Data entries:
▬▬▬▬▬▬▬▬▬▬

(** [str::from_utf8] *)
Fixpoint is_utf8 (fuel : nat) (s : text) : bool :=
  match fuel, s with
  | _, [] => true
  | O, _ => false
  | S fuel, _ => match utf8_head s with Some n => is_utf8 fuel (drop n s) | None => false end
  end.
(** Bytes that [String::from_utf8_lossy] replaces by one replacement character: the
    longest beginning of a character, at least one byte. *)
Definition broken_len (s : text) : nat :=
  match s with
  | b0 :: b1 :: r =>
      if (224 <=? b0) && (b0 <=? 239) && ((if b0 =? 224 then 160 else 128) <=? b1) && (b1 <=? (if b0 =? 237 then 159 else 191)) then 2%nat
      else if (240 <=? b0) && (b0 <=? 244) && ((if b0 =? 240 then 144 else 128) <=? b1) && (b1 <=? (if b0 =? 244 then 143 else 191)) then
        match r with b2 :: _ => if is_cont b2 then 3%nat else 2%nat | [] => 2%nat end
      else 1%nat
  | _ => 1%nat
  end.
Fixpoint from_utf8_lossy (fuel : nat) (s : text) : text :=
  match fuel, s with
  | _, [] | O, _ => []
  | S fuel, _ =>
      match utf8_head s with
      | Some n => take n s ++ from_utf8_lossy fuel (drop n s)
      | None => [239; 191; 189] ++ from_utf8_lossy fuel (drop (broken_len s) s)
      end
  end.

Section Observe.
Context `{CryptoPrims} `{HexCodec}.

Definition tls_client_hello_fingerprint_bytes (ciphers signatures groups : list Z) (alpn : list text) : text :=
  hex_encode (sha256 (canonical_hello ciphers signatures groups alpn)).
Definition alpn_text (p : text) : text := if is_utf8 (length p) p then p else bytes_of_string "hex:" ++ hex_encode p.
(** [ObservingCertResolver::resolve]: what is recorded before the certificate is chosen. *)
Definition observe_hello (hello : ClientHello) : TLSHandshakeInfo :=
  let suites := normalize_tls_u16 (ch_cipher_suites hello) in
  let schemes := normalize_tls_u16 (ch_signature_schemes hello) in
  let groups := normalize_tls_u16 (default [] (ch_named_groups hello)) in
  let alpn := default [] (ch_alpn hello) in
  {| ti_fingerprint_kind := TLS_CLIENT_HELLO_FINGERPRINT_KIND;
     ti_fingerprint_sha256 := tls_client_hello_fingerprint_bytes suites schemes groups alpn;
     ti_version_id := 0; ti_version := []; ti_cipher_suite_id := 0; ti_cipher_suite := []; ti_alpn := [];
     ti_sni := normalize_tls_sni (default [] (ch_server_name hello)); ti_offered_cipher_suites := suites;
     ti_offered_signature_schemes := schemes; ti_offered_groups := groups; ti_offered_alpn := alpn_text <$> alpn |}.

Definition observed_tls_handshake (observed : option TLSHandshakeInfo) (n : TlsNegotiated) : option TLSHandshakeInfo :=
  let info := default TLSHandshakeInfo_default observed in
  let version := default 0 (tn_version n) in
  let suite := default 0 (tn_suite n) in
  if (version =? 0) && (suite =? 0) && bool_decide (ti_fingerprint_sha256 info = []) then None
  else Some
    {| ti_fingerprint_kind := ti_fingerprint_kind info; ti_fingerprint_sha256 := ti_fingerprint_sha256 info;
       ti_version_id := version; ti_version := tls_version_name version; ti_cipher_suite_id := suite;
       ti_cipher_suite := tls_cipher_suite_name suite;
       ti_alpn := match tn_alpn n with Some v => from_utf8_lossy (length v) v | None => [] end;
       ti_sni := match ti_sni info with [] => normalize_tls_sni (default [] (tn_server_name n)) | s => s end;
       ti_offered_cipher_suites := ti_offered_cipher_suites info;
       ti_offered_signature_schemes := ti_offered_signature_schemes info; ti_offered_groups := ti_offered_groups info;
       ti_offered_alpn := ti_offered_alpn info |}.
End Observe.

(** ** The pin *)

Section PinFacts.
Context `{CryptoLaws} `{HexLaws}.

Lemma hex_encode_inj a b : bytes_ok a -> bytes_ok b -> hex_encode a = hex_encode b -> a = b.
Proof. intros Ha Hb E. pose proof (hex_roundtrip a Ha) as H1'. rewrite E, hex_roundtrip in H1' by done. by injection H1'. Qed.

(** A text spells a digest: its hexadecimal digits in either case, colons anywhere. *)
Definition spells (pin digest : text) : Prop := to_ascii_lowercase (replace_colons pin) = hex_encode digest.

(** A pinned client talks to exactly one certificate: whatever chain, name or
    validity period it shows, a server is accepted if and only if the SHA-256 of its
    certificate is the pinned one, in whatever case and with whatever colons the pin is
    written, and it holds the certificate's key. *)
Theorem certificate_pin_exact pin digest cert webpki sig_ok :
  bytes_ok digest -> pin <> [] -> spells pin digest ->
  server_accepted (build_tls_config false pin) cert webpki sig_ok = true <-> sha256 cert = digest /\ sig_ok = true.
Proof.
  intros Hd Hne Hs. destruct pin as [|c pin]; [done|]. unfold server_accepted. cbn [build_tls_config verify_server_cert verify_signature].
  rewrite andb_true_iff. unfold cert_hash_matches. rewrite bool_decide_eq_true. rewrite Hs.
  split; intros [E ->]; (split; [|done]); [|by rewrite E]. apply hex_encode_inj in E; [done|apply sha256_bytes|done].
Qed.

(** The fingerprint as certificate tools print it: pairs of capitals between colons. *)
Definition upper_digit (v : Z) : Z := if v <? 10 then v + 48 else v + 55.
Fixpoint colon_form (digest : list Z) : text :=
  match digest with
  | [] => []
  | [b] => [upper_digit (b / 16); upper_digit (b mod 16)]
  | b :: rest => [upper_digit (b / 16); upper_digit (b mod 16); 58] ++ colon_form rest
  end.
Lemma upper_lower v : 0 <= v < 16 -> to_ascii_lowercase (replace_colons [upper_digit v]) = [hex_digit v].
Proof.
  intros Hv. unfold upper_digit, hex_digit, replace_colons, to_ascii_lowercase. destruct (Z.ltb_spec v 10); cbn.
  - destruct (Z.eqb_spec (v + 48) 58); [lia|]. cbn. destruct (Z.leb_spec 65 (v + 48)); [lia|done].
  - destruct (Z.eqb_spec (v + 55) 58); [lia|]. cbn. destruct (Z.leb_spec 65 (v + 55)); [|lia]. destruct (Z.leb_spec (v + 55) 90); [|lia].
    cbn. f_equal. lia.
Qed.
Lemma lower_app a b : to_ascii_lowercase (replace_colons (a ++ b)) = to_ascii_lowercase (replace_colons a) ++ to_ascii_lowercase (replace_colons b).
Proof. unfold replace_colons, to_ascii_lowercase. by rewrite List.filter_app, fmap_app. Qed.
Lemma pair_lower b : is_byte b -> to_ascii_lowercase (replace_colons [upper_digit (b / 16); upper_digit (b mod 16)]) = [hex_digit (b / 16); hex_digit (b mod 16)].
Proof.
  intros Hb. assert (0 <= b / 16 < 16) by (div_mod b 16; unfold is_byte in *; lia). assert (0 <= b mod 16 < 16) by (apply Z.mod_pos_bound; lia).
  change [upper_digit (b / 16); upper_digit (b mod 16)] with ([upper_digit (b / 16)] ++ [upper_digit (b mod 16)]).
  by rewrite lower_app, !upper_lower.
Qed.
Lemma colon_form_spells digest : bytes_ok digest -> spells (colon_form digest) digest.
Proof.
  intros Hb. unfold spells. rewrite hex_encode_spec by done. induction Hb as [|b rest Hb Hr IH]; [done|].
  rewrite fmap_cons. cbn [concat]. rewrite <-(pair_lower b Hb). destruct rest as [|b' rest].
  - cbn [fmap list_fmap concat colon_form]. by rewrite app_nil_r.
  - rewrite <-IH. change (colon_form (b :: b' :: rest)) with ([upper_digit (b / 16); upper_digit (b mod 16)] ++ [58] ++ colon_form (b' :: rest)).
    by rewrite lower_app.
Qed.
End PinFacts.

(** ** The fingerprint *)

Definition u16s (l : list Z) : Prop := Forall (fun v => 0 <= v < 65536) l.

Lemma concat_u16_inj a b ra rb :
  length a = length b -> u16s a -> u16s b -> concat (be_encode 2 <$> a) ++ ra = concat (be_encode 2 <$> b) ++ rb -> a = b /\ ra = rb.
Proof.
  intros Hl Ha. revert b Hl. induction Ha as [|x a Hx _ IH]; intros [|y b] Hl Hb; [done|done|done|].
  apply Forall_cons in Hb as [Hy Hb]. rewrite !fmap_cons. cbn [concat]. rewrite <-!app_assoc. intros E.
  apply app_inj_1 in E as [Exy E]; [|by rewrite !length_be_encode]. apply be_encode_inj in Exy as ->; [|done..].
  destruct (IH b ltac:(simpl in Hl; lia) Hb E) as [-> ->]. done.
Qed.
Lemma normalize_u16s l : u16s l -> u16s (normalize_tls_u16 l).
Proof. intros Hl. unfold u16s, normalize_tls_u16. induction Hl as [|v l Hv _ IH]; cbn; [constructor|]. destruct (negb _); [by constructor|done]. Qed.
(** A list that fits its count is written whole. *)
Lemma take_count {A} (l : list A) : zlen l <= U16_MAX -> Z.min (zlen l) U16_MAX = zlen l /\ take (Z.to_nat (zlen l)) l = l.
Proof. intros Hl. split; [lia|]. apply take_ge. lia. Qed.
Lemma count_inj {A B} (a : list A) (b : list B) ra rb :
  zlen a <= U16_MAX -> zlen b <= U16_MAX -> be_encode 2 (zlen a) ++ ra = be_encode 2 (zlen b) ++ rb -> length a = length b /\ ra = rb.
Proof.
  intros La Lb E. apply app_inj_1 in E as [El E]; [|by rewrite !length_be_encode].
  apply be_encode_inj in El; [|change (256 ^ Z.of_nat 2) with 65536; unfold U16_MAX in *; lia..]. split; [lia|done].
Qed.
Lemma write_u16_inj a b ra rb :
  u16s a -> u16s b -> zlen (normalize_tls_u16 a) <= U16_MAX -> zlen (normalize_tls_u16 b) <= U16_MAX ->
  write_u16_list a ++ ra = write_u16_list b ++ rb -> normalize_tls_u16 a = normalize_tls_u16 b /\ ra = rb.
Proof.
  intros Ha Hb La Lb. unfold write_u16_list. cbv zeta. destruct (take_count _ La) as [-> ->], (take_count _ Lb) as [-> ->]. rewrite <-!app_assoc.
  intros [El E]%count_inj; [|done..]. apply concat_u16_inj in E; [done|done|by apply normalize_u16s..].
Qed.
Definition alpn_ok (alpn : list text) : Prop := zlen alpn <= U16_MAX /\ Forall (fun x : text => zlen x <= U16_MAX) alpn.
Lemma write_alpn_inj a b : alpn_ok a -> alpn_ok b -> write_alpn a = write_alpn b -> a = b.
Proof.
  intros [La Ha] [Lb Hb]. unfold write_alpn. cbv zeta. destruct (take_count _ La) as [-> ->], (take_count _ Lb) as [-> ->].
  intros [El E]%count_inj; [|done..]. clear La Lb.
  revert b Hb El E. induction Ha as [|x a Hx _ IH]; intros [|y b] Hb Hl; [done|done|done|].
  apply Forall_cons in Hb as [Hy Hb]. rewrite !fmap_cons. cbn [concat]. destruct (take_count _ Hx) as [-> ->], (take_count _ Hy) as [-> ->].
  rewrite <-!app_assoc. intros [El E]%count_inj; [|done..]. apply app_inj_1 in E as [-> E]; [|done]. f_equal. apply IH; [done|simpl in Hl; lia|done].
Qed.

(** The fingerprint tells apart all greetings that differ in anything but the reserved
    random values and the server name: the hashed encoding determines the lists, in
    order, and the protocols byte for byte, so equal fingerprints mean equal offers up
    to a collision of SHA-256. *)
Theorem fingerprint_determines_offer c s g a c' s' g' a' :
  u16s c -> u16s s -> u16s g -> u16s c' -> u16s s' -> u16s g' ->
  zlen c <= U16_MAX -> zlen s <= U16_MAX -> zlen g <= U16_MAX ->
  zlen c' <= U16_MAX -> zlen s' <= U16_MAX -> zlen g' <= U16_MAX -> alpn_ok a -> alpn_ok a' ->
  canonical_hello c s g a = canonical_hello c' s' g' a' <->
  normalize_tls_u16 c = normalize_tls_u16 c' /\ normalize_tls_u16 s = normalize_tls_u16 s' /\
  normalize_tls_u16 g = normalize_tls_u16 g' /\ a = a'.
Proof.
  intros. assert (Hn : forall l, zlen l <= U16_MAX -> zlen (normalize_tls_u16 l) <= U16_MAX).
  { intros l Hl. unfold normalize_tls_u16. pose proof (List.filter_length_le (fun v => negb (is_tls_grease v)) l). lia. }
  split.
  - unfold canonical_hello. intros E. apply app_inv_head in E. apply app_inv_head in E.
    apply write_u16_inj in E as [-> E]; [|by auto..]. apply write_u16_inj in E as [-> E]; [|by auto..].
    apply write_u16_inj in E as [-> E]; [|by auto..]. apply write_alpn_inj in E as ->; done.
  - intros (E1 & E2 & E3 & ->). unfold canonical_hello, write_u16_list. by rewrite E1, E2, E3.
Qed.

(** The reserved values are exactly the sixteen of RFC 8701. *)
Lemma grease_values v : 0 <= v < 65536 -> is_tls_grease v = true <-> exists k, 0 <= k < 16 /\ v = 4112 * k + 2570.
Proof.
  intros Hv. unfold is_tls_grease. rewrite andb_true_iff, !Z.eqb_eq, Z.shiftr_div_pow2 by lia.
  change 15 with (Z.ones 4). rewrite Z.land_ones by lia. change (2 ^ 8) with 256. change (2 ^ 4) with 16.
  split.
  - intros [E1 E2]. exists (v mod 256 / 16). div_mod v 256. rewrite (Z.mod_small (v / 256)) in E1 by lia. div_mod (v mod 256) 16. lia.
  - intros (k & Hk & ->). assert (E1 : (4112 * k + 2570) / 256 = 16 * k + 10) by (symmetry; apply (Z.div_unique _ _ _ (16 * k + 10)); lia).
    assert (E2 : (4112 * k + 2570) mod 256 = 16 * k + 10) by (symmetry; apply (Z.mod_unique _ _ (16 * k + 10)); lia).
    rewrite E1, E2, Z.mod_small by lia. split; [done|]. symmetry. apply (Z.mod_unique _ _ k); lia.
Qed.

▬▬▬▬▬▬▬▬▬▬

### Work to complete
Would you retype the lines above from the one with "(** ** The fingerprint *)" down to the one with "<-!app_assoc. intros E.", word for word, both ends included and no other lines?

### Answer for the task
(** ** The fingerprint *)

Definition u16s (l : list Z) : Prop := Forall (fun v => 0 <= v < 65536) l.

Lemma concat_u16_inj a b ra rb :
  length a = length b -> u16s a -> u16s b -> concat (be_encode 2 <$> a) ++ ra = concat (be_encode 2 <$> b) ++ rb -> a = b /\ ra = rb.
Proof.
  intros Hl Ha. revert b Hl. induction Ha as [|x a Hx _ IH]; intros [|y b] Hl Hb; [done|done|done|].
  apply Forall_cons in Hb as [Hy Hb]. rewrite !fmap_cons. cbn [concat]. rewrite <-!app_assoc. intros E.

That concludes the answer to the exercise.